Security of Personal Data and Personal Data Breach

  1. BoostCommerce shall implement and at all times maintain appropriate, and in any event at least such as are in accordance with good industry practice, technical and organizational measures to ensure the ongoing confidentiality, integrity, availability and resilience of Processing systems and services, in particular, the protection of the Personal Data against Personal Data Breach.
  2. In case of a Personal Data Breach, BoostCommerce shall without delay, notify the Personal Data Breach in writing to the Customer. The notification shall contain all relevant information regarding the Personal Data Breach, and at least a) a description of the nature of Personal Data Breach, including where possible, the categories and approximate number of Data Subjects concerned and the categories and approximate number of Personal Data records concerned, b) a description of the likely consequences of the Personal Data Breach and c) a description of the measures taken or proposed to be taken by BoostCommerce to address the Personal Data Breach, including, where appropriate, measures to mitigate its possible adverse effects.
  3. BoostCommerce shall document any and all Personal Data Breaches, comprising the facts relating to the Personal Data Breach, its effects and the remedial action taken by BoostCommerce. This documentation must enable the Customer to review BoostCommerce's compliance with the Regulation in respect of Personal Data Breaches.
  4. To the extent the GDPR require that a Data Subject or the authority be notified in the event of the Personal Data Breach, BoostCommerce undertakes to reasonably assist the Customer in complying with such requirement.

Right to Audit

  1. BoostCommerce shall make available to the Customer all information necessary to demonstrate compliance with the obligations laid down in these data protection terms and GDPR.
  2. The Customer, or a third party auditor appointed by the Customer, shall be entitled to audit and inspect BoostCommerce's level of protection of Personal Data and BoostCommerce's compliance with these Data Protection terms and the Regulation.

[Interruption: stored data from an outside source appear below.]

Lemma requireAdmin_decides_on_the_live_role_witness :
  exists campos,
    fst (Controller.requireAdmin ToyJwt.verify ToyJwt.secret
           (Request VUndef {[ "authorization" := "Bearer toy.admin.token"%string ]} None)
           ToyJwt.now0 (ToyJwt.now0 + 5000) (AuthState SampleUsers.st ∅))
    = Next campos
    /\ campos !! "sessionId" = Some (VStr ToyJwt.token0).
Proof.
  pose proof (requireAdmin_decides_on_the_live_role ToyJwt.verify ToyJwt.secret
                (Request VUndef
                   {[ "authorization" := "Bearer toy.admin.token"%string ]} None)
                ToyJwt.now0 (ToyJwt.now0 + 5000) (AuthState SampleUsers.st ∅))
    as (_ & _ & _ & H).
  destruct (fst (Controller.requireAdmin ToyJwt.verify ToyJwt.secret _ _ _ _))
    as [r|campos] eqn:Hrun.
  - exfalso. revert Hrun. vm_compute. discriminate.
  - exists campos. split; [done|].
    destruct H as (token & usuario & rol & Htok & _ & _ & _ & _ & _ & ->).
    assert (token = ToyJwt.token0) as ->.
    { revert Htok. vm_compute. congruence. }
    rewrite lookup_insert_ne by done. by rewrite lookup_insert_eq.
Defined.

Lemma logout_does_not_lock_out_witness :
  let req :=
    Request VUndef {[ "authorization" := "Bearer toy.admin.token"%string ]} None in
  let st := AuthState SampleUsers.st ∅ in
  res_status (fst (Controller.logout ToyJwt.verify ToyJwt.secret req ToyJwt.now0 st))
  = 200
  /\ fst (Controller.requireAdmin ToyJwt.verify ToyJwt.secret req
            (ToyJwt.now0 + 1000) (ToyJwt.now0 + 2000)
            (snd (Controller.logout ToyJwt.verify ToyJwt.secret req ToyJwt.now0 st)))
     = fst (Controller.requireAdmin ToyJwt.verify ToyJwt.secret req
              (ToyJwt.now0 + 1000) (ToyJwt.now0 + 2000) st).
Proof.
  intros req st.
  destruct (logout_does_not_lock_out ToyJwt.verify ToyJwt.secret req ToyJwt.now0
              (ToyJwt.now0 + 1000) (ToyJwt.now0 + 2000) st)
    as (_ & _ & _ & _ & H).
  split; [vm_refl|exact H].
Defined.

Lemma authentication_records_a_session_only_on_success_witness :
  let run :=
    Auth.autenticarUsuario SampleUsers.toy_compare ToyJwt.sign ToyJwt.secret "24h"
      (VStr "admin") (VStr "admin123") ToyJwt.now0 (AuthState SampleUsers.st ∅) in
  db_file (store (snd run)) = db_file SampleUsers.st.
Proof.
  intros run.
  by destruct (authentication_records_a_session_only_on_success
                 SampleUsers.toy_compare ToyJwt.sign ToyJwt.secret "24h"
                 (VStr "admin") (VStr "admin123") ToyJwt.now0
                 (AuthState SampleUsers.st ∅)) as (H & _).
Defined.
Lemma scanline_profile_witness :
  0 <= 1 / 10 ^ 6 <= 1
  /\ (Rabs (vy (mkvec2 0 0.5) * vy (mkvec2 1 1) * binary32_pi
            - (2 * INR 0 + 1 / 2) * PI) <= 1 / 10 ^ 6
      /\ 0 <= scanDark_at binary32_pi (mkvec2 0 0.5) (mkvec2 1 1)
         <= 1 / 10 ^ 6 * (1 / 10 ^ 6) / 8)
  /\ (Rabs (vy (mkvec2 0 0.75) * vy (mkvec2 1 2) * binary32_pi
            - (2 * INR 0 + 3 / 2) * PI) <= 1
      /\ scanDark_at binary32_pi (mkvec2 0 0.75) (mkvec2 1 2) = 0.25)
  /\ (Rabs (vy (mkvec2 0 0.5) * vy (mkvec2 1 2) * binary32_pi - INR 1 * PI)
        <= 1 / 10 ^ 6
      /\ 0.25 - 1 / 10 ^ 6 / 4
         <= scanDark_at binary32_pi (mkvec2 0 0.5) (mkvec2 1 2) <= 0.25).
Proof.
  assert (He : 0 <= 1 / 10 ^ 6 <= 1) by (simpl; lra).
  assert (Hp : Rabs (vy (mkvec2 0 0.5) * vy (mkvec2 1 1) * binary32_pi
                     - (2 * INR 0 + 1 / 2) * PI) <= 1 / 10 ^ 6).
  { pose proof PI_digits as [P0 P1]. unfold binary32_pi.
    apply Rabs_le. simpl in *. lra. }
  assert (Hd : Rabs (vy (mkvec2 0 0.75) * vy (mkvec2 1 2) * binary32_pi
                     - (2 * INR 0 + 3 / 2) * PI) <= 1).
  { pose proof PI_digits as [P0 P1]. unfold binary32_pi.
    apply Rabs_le. simpl in *. lra. }
  assert (Hb : Rabs (vy (mkvec2 0 0.5) * vy (mkvec2 1 2) * binary32_pi
                     - INR 1 * PI) <= 1 / 10 ^ 6).
  { pose proof PI_digits as [P0 P1]. unfold binary32_pi.
    apply Rabs_le. simpl in *. lra. }
  split; [exact He |]. split; [| split]; (split; [eassumption |]).
  - exact (proj1 (proj2 (proj2 (proj2
             (scanline_profile binary32_pi (mkvec2 0 0.5) (mkvec2 1 1) 0 (1 / 10 ^ 6))))
             He) Hp).
  - exact (proj1 (proj2 (proj2 (proj2 (proj2
             (scanline_profile binary32_pi (mkvec2 0 0.75) (mkvec2 1 2) 0 (1 / 10 ^ 6))))
             He)) Hd).
  - exact (proj2 (proj2 (proj2 (proj2 (proj2
             (scanline_profile binary32_pi (mkvec2 0 0.5) (mkvec2 1 2) 1 (1 / 10 ^ 6))))
             He)) Hb).
Defined.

BoostCommerce shall, at Customer's cost, cooperate with the auditors performing the audit to ensure that the auditors are able to form a correct view of BoostCommerce's aforesaid compliance.

Subject to terms of the Agreement

Where these terms apply, they shall form an annex to and be subject to the terms of the Agreement. In the event of conflict between these terms and the Agreement, the terms of the Agreement shall prevail. The governing law and dispute resolution shall be determined according to what has been agreed in the Agreement.